Association football stadium in Malmö, Sweden

Malmö Idrottsplats ("Malmö sports field"), commonly referred to simply as Malmö IP and sometimes as Gamla IP ("The old sports field"), is a stadium in Malmö, Sweden, that is primarily used for association football. As of 2015, it is the home of women's association football club FC Rosengård, currently playing in Damallsvenskan; the men's clubs Malmö FF and IFK Malmö have played there in the past.
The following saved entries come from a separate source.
(* ===== verification/FileLock.v ===== *)
(** * The file lock of the harness stores

    [packages/pi-harness/src/core/lock.ts]: [<file>.lock] is a directory with its owner's pid; a lock whose owner
    died, or that has none and is older than 30 s, is cleared by the one process that owns
    [<file>.lock.recovery].  Every process is at one system call of [acquire], [enterRecovery] or [withFileLock],
    and an event runs the next call of one process, passes time, starts a process or kills one, so that a list of
    events is an interleaving of system calls.

    A directory has its inode, its modification time, the pid in [pid] and in [pid.new]; [maker] is the process
    whose [mkdir] made it, which nothing reads.  [own] writes and removes a file of its own name around its
    [link], so it is that one step; removing a directory with its files is one step; [pause] takes no step.
    Errors other than [EEXIST] and [ENOENT] are outside the model. *)

From S2P Require Import Prelude.
#[local] Open Scope Z_scope.

Definition staleMs : Z := 30000.
Definition waitMs : Z := 120000.

Record Dir := mkDir { inode : nat; mtime : Z; pid_file : option Z; pid_new : option Z; maker : Z }.

(** Where a process is: [PMkdir] to [PHeld] in [acquire] and the task, [PReadOwner] and [PProbe] in the check of
    the lock, [RMkdir] to [RPutBack] in [enterRecovery], [CReadOwner] to [CLeave] inside the recovery.  [since] is
    the time of the [mkdir], [link], rename or probe that let the process come this far. *)
Inductive Phase :=
| PMkdir (deadline : Z)
| PWrite (since deadline : Z)
| PRename (since deadline : Z)
| PHeld
| PReadOwner (deadline : Z)
| PProbe (owner : option Z) (deadline : Z)
| PWait (deadline : Z)
| RMkdir (deadline : Z)
| ROwn (since deadline : Z)
| RReadOwner (deadline : Z)
| RProbe (owner : option Z) (since deadline : Z)
| RMove (owner deadline : Z)
| RReadAside (owner : Z) (dir : nat) (aside since deadline : Z)
| RPutBack (dir : nat) (aside deadline : Z)
| CReadOwner (since deadline : Z)
| CProbe (owner : option Z) (since deadline : Z)
| CRemove (since deadline : Z)
| CLeave (since deadline : Z)
| PFailed
| PDone.

Record World := mkWorld { lock : option Dir; recovery : option Dir; inodes : nat; clock : Z; dead : gset Z; procs : gmap Z Phase }.

Inductive Event := Begin (p : Z) | Run (p : Z) | Tick (ms : Z) | Die (p : Z).

Definition with_phase (p : Z) (ph : Phase) (w : World) : World :=
  mkWorld (lock w) (recovery w) (inodes w) (clock w) (dead w) (<[p := ph]> (procs w)).
Definition with_lock (d : option Dir) (w : World) : World := mkWorld d (recovery w) (inodes w) (clock w) (dead w) (procs w).
Definition with_recovery (d : option Dir) (w : World) : World := mkWorld (lock w) d (inodes w) (clock w) (dead w) (procs w).

Definition new_dir (p : Z) (w : World) : Dir := mkDir (inodes w) (clock w) None None p.
Definition counted (w : World) : World := mkWorld (lock w) (recovery w) (S (inodes w)) (clock w) (dead w) (procs w).
Definition write_new (p : Z) (w : World) (d : Dir) : Dir := mkDir (inode d) (clock w) (pid_file d) (Some p) (maker d).
Definition rename_new (w : World) (d : Dir) : Dir := mkDir (inode d) (clock w) (pid_new d) None (maker d).
Definition with_pid (o : option Z) (w : World) (d : Dir) : Dir := mkDir (inode d) (clock w) o (pid_new d) (maker d).

(** [ownerOf]: the pid in the file, [null] when there is none. *)
Definition ownerOf (d : option Dir) : option Z := d ≫= pid_file.
(** [abandoned]: a dead owner, or none and a directory older than 30 s; a directory that is gone is not. *)
Definition abandoned (w : World) (d : option Dir) (owner : option Z) : bool :=
  match owner with
  | Some o => bool_decide (o ∈ dead w)
  | None => match d with Some d => staleMs <? (clock w - mtime d) | None => false end
  end.

(** The next system call of process [p] at phase [ph]. *)
Definition run (p : Z) (ph : Phase) (w : World) : World :=
  match ph with
  | PMkdir dl =>
      match lock w with
      | None => with_phase p (PWrite (clock w) dl) (counted (with_lock (Some (new_dir p w)) w))
      | Some _ => with_phase p (PReadOwner dl) w
      end
  | PWrite s dl =>
      match lock w with
      | Some d => with_phase p (PRename s dl) (with_lock (Some (write_new p w d)) w)
      | None => with_phase p PFailed w
      end
  | PRename s dl =>
      match lock w with
      | Some d => match pid_new d with
                  | Some _ => with_phase p PHeld (with_lock (Some (rename_new w d)) w)
                  | None => with_phase p PFailed w
                  end
      | None => with_phase p PFailed w
      end
  | PHeld => with_phase p PDone (with_lock None w)
  | PReadOwner dl => with_phase p (PProbe (ownerOf (lock w)) dl) w
  | PProbe o dl => with_phase p (if abandoned w (lock w) o then RMkdir dl else PWait dl) w
  | PWait dl => with_phase p (if dl <=? clock w then PFailed else PMkdir dl) w
  | RMkdir dl =>
      match recovery w with
      | None => with_phase p (ROwn (clock w) dl) (counted (with_recovery (Some (new_dir p w)) w))
      | Some _ => with_phase p (RReadOwner dl) w
      end
  | ROwn s dl =>
      match recovery w with
      | Some d => match pid_file d with
                  | None => with_phase p (CReadOwner (clock w) dl) (with_recovery (Some (with_pid (Some p) w d)) w)
                  | Some o => with_phase p (PWait dl) (with_recovery (Some (with_pid (Some o) w d)) w)
                  end
      | None => with_phase p (PWait dl) w
      end
  | RReadOwner dl => with_phase p (RProbe (ownerOf (recovery w)) (clock w) dl) w
  | RProbe o s dl =>
      with_phase p (if abandoned w (recovery w) o then match o with None => ROwn (clock w) dl | Some o => RMove o dl end else PWait dl) w
  | RMove o dl =>
      match recovery w with
      | Some d => match pid_file d with
                  | Some a => with_phase p (RReadAside o (inode d) a (clock w) dl) (with_recovery (Some (with_pid None w d)) w)
                  | None => with_phase p (PWait dl) w
                  end
      | None => with_phase p (PWait dl) w
      end
  | RReadAside o i a s dl =>
      match recovery w with
      | Some d => with_phase p (if bool_decide (inode d = i) then if a =? o then ROwn s dl else RPutBack i a dl else PWait dl) w
      | None => with_phase p (PWait dl) w
      end
  | RPutBack i a dl =>
      match recovery w with
      | Some d => if bool_decide (inode d = i) then
                    match pid_file d with
                    | None => with_phase p (PWait dl) (with_recovery (Some (with_pid (Some a) w d)) w)
                    | Some o => with_phase p (PWait dl) (with_recovery (Some (with_pid (Some o) w d)) w)
                    end
                  else with_phase p (PWait dl) w
      | None => with_phase p (PWait dl) w
      end
  | CReadOwner s dl => with_phase p (CProbe (ownerOf (lock w)) s dl) w
  | CProbe o s dl => with_phase p (if abandoned w (lock w) o then CRemove s dl else CLeave s dl) w
  | CRemove s dl => with_phase p (CLeave s dl) (with_lock None w)
  | CLeave s dl => with_phase p (PMkdir dl) (with_recovery None w)
  | PFailed | PDone => w
  end.

Definition step (w : World) (e : Event) : World :=
  match e with
  | Begin p => if bool_decide (p ∈ dead w) then w else match procs w !! p with None => with_phase p (PMkdir (clock w + waitMs)) w | Some _ => w end
  | Run p => if bool_decide (p ∈ dead w) then w else match procs w !! p with Some ph => run p ph w | None => w end
  | Tick ms => mkWorld (lock w) (recovery w) (inodes w) (clock w + Z.max 0 ms) (dead w) (procs w)
  | Die p => mkWorld (lock w) (recovery w) (inodes w) (clock w) ({[p]} ∪ dead w) (procs w)
  end.
Definition steps (w : World) (es : list Event) : World := fold_left step es w.

(** Process [p] lives and runs its task under the lock. *)
Definition holds (w : World) (p : Z) : Prop := (p ∉ dead w) /\ procs w !! p = Some PHeld.
#[export] Instance holds_dec w p : Decision (holds w p).
Proof. destruct (decide (p ∈ dead w)); [right; by intros []|]. destruct (procs w !! p) as [[]|] eqn:E; first [by left|right; intros []; congruence]. Defined.

(** The times between which no process may sit for more than 30 s: from a [mkdir] to the rename of its pid, and
    in the recovery from what lets a process in to its leaving. *)
Definition since_of (ph : Phase) : option Z :=
  match ph with
  | PWrite s _ | PRename s _ | ROwn s _ | RProbe _ s _ | RReadAside _ _ _ s _ | CReadOwner s _ | CProbe _ s _ | CRemove s _ | CLeave s _ => Some s
  | _ => None
  end.
Definition prompt (w : World) : Prop := map_Forall (fun _ ph => match since_of ph with Some s => clock w <= s + staleMs | None => True end) (procs w).

#[export] Instance prompt_dec w : Decision (prompt w).
Proof. apply map_Forall_dec. intros p ph. destruct (since_of ph); apply _. Defined.

(** The paths on which every state is prompt and nobody dies. *)
Inductive calm_path : World -> list Event -> World -> Prop :=
| calm_nil w : calm_path w [] w
| calm_cons w e es w' : (forall p, e <> Die p) -> prompt (step w e) -> calm_path (step w e) es w' -> calm_path w (e :: es) w'.

(** A lock and a recovery as crashes leave them, before any process comes: the directory is not there, or its
    maker is dead and its pid file is absent or names a dead process. *)
Definition left_behind (w : World) (d : option Dir) : Prop :=
  match d with
  | Some d => maker d ∈ dead w /\ (inode d < inodes w)%nat /\ match pid_file d with Some o => o ∈ dead w | None => True end
  | None => True
  end.
Definition initial (w : World) : Prop := procs w = ∅ /\ left_behind w (lock w) /\ left_behind w (recovery w).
The stadium is the third largest in Malmö behind Malmö Stadion and Stadion, the current home grounds of IFK Malmö and Malmö FF respectively. The Sweden men's national football team has played at Malmö IP twice, in 1929 and 1949. The stadium's capacity has changed throughout the years with various redevelopments and renovations; it is today 7,600, but was historically much higher. The record attendance at the ground was set on 1 June 1956 when 22,436 people attended an Allsvenskan match between Malmö FF and Helsingborgs IF.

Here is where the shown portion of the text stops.